BEGIN

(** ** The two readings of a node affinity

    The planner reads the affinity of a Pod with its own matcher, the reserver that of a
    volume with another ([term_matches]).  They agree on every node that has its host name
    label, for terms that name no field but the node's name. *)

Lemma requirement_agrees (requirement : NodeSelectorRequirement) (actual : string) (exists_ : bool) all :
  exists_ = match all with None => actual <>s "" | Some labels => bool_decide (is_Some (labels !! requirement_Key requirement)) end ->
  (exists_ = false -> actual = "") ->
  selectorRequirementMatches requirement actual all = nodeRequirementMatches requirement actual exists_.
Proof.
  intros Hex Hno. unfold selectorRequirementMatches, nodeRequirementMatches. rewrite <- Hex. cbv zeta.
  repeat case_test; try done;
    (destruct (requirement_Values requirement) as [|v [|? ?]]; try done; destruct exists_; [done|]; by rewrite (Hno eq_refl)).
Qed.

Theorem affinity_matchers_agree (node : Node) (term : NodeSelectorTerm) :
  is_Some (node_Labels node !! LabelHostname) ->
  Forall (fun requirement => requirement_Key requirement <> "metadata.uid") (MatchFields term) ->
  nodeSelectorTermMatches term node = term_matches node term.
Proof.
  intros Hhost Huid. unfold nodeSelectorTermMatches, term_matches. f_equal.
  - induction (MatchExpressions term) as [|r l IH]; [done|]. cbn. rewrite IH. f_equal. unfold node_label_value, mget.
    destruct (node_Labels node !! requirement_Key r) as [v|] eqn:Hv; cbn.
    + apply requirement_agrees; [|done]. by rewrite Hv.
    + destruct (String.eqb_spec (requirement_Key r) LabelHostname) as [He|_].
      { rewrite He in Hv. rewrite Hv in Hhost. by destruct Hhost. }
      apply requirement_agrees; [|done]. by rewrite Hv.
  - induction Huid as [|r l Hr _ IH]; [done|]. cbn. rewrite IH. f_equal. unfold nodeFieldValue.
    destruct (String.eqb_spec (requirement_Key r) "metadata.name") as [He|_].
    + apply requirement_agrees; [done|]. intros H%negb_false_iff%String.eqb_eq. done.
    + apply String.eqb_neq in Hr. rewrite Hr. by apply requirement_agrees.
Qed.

END

• [ACTION ITEM] What is needed is an exact copy of the entries above, from the first line through the line holding "volume with another", with both of those lines kept; please give nothing else.

• [SOLVED EXERCISE]
(** ** The two readings of a node affinity

    The planner reads the affinity of a Pod with its own matcher, the reserver that of a
    volume with another ([term_matches]).  They agree on every node that has its host name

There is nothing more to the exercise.